** Task **
What lines in this listing contain the string "revert"? Report each one by copying it.

** Exercise data **
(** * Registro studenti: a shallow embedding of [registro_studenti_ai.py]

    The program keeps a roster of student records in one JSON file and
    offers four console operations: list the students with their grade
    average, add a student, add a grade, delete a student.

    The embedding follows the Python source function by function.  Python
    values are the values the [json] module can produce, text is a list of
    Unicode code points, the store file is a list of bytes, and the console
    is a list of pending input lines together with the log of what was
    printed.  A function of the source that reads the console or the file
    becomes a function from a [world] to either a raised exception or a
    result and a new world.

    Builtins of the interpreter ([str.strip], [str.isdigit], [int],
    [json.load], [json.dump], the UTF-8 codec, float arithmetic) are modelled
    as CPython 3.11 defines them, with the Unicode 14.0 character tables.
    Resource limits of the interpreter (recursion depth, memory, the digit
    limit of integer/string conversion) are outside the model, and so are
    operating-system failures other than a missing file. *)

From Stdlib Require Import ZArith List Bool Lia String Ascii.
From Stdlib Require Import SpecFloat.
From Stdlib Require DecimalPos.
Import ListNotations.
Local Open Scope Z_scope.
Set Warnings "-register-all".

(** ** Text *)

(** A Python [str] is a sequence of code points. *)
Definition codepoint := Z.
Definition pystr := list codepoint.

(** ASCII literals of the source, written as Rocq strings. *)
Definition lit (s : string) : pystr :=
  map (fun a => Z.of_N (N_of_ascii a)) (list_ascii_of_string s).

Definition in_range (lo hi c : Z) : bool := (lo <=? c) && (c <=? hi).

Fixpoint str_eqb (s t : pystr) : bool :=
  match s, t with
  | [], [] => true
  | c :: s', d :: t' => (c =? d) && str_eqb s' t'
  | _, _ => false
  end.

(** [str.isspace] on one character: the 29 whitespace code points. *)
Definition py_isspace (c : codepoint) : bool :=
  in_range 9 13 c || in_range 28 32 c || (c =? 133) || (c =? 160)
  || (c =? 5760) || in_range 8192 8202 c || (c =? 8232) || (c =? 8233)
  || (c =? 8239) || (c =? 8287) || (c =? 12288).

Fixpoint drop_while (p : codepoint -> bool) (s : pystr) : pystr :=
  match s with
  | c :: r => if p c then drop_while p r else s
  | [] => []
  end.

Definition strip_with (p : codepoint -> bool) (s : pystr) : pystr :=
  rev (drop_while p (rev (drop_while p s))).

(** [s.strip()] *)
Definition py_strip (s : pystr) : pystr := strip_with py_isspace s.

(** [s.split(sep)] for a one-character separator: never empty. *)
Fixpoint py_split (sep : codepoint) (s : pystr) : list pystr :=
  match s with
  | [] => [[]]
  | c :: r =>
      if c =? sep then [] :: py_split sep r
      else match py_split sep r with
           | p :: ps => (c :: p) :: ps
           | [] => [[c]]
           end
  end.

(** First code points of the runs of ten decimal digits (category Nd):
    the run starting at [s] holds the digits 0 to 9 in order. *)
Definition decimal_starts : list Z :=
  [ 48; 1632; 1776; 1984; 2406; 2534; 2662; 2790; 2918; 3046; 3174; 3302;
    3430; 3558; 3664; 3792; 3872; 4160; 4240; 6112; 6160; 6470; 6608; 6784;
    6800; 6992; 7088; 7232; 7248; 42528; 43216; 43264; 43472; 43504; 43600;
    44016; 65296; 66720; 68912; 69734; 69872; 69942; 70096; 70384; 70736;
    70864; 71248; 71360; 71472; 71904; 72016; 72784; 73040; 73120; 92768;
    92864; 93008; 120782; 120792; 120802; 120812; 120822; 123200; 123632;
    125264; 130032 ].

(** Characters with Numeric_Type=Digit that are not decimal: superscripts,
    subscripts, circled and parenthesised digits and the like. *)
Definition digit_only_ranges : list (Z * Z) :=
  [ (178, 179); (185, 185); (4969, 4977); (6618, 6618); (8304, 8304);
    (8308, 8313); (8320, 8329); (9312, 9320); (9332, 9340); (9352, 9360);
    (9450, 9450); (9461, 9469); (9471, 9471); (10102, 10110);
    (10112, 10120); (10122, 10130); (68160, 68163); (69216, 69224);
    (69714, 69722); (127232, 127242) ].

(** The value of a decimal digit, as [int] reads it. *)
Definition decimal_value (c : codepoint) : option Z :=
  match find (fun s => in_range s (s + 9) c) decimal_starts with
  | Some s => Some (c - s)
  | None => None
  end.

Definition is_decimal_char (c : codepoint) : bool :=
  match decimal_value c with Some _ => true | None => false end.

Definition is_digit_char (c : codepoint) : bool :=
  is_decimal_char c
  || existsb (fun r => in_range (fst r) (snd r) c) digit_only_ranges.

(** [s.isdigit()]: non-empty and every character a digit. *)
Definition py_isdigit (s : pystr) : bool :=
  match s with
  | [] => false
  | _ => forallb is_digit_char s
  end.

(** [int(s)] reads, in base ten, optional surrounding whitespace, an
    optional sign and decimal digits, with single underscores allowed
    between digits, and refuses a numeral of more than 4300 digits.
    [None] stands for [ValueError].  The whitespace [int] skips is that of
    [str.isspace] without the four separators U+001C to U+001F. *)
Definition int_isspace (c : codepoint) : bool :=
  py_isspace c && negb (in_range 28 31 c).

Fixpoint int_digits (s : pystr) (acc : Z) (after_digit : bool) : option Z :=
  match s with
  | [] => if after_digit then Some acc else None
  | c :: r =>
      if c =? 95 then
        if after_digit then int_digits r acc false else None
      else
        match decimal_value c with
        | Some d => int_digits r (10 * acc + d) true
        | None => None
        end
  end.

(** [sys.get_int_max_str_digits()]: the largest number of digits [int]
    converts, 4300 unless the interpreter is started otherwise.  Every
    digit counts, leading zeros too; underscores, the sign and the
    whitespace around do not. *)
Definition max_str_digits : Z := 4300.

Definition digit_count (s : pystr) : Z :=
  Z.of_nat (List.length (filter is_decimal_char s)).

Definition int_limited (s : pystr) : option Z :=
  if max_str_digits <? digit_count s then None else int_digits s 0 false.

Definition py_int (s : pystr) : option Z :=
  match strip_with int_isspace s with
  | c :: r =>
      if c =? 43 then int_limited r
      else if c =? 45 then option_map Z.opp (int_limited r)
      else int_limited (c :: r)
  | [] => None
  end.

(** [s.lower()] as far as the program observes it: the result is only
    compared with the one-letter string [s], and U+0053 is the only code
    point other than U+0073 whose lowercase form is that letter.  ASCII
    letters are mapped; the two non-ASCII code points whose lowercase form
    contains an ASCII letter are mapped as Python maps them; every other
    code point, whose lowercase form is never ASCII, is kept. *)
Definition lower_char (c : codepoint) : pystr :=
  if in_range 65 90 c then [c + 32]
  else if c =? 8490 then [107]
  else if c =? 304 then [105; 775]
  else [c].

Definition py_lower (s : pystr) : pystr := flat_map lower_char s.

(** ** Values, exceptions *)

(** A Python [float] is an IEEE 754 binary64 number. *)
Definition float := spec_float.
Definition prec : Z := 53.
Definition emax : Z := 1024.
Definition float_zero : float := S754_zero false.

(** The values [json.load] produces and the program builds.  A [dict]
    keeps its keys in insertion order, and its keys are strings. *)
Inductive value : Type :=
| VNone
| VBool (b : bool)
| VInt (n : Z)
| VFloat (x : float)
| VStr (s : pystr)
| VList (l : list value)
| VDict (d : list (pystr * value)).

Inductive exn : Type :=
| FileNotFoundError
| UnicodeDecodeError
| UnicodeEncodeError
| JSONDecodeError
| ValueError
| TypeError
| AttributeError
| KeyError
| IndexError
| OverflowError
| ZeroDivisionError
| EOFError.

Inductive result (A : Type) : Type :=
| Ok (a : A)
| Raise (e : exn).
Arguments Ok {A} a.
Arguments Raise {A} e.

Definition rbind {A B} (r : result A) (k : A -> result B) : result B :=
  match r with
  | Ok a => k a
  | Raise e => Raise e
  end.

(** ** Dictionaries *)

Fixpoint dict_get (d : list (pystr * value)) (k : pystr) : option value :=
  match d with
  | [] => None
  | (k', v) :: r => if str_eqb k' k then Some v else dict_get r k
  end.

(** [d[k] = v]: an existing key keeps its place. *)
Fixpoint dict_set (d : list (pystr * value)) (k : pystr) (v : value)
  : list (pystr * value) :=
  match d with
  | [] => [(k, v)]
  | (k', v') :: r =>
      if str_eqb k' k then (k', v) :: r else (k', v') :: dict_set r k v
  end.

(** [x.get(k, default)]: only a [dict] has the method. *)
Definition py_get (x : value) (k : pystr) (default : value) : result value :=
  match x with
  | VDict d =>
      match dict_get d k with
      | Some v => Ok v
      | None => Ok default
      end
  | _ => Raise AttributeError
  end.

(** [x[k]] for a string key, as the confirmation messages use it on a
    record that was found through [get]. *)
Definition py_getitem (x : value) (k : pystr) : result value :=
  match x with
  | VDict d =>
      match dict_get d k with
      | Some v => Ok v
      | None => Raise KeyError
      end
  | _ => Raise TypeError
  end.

==

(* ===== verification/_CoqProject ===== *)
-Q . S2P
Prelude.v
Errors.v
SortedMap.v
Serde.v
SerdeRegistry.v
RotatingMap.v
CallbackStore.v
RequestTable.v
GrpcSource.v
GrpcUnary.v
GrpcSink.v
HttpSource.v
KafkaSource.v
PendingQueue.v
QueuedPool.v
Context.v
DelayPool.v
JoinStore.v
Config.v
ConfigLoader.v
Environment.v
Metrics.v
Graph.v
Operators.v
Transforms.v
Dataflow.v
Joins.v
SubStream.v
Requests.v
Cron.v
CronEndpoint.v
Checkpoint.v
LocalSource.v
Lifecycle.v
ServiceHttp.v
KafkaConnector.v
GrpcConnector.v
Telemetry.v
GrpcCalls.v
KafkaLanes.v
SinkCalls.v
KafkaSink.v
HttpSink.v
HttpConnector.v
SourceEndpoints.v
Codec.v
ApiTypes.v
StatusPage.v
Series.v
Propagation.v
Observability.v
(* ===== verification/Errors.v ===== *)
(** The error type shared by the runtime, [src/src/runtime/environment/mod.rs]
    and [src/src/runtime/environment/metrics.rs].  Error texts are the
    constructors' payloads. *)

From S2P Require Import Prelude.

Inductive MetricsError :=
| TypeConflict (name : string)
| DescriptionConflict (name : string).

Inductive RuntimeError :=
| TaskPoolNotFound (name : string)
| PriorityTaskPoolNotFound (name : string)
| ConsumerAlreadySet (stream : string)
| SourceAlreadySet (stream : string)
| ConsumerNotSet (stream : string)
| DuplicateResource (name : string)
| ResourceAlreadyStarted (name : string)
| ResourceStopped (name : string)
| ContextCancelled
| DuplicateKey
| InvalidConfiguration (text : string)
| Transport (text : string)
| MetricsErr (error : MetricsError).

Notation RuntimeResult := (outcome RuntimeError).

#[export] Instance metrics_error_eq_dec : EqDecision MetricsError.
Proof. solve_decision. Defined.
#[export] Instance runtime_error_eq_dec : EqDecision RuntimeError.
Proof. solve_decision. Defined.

==

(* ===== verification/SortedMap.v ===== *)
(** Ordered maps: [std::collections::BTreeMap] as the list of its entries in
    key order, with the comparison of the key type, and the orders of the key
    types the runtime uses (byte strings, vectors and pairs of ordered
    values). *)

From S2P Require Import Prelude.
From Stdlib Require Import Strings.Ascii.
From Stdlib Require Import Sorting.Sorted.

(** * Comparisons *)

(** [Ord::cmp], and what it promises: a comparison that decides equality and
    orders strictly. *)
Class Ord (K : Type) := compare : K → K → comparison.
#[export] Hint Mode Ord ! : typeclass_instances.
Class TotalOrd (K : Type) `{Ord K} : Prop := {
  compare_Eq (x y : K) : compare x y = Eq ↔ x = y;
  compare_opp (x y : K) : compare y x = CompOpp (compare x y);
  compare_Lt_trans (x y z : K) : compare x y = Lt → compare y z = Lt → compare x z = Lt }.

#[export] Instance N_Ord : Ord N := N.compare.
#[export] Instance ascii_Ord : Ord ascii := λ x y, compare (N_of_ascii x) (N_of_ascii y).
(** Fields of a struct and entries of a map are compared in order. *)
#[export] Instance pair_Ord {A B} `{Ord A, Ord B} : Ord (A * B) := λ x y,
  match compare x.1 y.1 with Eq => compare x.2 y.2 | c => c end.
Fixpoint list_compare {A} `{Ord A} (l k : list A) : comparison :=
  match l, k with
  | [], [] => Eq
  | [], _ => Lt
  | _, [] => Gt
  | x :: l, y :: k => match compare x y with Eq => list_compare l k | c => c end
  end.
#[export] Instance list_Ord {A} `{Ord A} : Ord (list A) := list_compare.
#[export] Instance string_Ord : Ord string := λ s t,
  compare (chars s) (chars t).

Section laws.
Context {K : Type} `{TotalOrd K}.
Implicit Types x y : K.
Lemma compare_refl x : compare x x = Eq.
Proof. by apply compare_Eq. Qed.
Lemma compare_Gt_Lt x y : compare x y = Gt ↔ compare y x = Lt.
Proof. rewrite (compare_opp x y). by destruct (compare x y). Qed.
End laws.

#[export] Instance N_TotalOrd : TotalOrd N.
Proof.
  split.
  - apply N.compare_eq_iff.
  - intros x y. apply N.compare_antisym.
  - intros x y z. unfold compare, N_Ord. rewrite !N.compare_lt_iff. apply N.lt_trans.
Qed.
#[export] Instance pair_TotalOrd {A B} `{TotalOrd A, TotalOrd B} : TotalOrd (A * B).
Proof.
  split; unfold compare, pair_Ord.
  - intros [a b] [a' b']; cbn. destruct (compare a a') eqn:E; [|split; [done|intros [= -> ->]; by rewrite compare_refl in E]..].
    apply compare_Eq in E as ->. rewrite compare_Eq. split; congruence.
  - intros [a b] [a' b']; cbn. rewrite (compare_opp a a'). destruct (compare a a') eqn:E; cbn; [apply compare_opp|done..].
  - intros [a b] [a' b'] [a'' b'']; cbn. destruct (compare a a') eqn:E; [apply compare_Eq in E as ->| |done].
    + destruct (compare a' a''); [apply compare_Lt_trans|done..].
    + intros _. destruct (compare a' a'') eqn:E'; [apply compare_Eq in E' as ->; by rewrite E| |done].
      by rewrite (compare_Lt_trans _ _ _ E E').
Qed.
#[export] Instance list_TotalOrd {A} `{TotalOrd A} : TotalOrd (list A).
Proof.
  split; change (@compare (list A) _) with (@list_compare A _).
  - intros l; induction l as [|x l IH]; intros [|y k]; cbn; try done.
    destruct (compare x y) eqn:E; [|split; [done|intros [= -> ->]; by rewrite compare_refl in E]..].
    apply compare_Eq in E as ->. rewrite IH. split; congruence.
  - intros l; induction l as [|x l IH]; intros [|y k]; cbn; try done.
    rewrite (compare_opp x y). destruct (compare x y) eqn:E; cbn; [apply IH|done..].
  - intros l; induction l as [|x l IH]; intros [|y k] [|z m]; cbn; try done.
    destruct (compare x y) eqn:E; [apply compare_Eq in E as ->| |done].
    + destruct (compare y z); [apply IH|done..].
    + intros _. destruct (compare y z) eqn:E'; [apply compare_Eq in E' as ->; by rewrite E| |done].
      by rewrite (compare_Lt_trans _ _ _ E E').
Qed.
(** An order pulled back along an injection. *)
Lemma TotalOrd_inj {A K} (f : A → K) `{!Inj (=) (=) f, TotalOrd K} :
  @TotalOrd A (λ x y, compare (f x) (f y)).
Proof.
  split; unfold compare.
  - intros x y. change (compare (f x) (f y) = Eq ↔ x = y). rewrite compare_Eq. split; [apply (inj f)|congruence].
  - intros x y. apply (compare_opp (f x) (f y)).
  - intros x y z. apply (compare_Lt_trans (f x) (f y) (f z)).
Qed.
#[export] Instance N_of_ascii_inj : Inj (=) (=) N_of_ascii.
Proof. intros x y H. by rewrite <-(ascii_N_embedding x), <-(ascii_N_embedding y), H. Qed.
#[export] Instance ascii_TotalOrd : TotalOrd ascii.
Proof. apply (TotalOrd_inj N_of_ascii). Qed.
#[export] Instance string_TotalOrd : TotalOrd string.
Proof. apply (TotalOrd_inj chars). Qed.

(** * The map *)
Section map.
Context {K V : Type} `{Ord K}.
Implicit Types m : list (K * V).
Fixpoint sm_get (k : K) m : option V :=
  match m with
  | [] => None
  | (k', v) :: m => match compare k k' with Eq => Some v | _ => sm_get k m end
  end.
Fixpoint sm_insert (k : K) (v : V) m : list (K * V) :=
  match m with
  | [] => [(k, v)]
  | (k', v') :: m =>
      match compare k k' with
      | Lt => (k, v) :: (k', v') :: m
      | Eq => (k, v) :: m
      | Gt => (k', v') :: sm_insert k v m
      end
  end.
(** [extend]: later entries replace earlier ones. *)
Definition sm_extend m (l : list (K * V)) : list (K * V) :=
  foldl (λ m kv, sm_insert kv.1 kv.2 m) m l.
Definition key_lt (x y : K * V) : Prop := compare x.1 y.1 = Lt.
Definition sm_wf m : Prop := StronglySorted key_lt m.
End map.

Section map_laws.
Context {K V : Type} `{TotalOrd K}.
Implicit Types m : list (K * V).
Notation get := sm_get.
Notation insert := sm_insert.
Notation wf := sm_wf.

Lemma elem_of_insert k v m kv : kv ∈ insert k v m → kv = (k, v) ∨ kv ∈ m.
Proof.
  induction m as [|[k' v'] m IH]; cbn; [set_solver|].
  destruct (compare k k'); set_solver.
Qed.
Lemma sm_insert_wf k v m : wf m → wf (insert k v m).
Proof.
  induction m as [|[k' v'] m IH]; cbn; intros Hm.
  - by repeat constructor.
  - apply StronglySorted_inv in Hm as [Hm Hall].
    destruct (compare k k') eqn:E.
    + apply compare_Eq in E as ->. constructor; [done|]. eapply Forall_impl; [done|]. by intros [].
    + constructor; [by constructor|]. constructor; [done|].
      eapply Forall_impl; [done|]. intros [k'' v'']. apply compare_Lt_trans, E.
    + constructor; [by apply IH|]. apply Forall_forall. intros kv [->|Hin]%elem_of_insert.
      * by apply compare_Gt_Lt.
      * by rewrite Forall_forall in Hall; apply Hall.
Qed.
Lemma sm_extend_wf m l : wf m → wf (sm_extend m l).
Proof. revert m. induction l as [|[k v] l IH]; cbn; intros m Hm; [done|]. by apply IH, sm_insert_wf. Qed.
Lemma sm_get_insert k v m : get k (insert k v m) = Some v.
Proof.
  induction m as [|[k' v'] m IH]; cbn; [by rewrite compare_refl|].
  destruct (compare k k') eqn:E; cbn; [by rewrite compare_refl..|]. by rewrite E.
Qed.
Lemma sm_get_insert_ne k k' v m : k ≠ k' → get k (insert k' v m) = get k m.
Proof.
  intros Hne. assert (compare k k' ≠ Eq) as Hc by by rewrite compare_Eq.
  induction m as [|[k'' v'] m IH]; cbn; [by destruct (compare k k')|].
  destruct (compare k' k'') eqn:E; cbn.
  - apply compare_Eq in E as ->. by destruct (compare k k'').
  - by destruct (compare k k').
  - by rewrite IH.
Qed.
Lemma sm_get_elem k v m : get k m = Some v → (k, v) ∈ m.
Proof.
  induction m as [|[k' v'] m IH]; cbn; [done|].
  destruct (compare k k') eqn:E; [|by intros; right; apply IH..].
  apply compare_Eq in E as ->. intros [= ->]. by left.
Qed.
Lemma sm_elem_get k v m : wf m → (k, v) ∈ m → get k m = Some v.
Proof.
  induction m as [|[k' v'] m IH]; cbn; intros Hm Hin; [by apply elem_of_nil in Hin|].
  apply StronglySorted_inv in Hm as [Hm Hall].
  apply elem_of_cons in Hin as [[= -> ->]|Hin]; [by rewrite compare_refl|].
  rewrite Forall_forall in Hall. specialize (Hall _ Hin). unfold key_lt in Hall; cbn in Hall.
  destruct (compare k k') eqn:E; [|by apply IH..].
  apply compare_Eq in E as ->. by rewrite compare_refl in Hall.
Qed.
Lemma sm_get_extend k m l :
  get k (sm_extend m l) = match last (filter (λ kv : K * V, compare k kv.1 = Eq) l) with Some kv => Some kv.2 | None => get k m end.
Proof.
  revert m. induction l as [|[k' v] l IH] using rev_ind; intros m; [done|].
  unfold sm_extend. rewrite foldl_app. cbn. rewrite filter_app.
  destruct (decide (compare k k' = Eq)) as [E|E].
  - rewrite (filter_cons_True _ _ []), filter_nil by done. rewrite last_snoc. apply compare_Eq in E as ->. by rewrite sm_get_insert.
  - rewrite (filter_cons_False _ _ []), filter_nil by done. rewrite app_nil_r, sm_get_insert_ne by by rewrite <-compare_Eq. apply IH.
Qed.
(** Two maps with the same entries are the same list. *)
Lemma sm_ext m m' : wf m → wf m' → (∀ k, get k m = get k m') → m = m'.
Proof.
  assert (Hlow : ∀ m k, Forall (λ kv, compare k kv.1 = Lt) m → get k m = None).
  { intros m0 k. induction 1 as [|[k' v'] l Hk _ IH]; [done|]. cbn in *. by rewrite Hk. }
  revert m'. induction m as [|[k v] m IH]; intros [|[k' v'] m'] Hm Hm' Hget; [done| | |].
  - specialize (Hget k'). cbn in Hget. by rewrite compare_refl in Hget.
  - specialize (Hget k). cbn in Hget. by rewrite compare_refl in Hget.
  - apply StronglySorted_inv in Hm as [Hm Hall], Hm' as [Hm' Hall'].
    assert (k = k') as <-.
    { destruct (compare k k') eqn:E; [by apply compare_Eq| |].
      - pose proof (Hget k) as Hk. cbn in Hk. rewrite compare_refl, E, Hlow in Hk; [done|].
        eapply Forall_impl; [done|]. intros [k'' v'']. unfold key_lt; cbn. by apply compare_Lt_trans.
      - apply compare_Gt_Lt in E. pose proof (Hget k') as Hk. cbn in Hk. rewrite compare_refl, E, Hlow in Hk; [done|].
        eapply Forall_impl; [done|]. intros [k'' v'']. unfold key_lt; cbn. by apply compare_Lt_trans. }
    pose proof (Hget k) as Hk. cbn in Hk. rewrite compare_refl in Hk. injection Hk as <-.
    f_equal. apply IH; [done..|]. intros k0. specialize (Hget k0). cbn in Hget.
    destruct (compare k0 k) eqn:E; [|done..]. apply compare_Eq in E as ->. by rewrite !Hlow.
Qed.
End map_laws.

** Written response **
Proof. revert m. induction l as [|[k v] l IH]; cbn; intros m Hm; [done|]. by apply IH, sm_insert_wf. Qed.
  revert m. induction l as [|[k' v] l IH] using rev_ind; intros m; [done|].
  revert m'. induction m as [|[k v] m IH]; intros [|[k' v'] m'] Hm Hm' Hget; [done| | |].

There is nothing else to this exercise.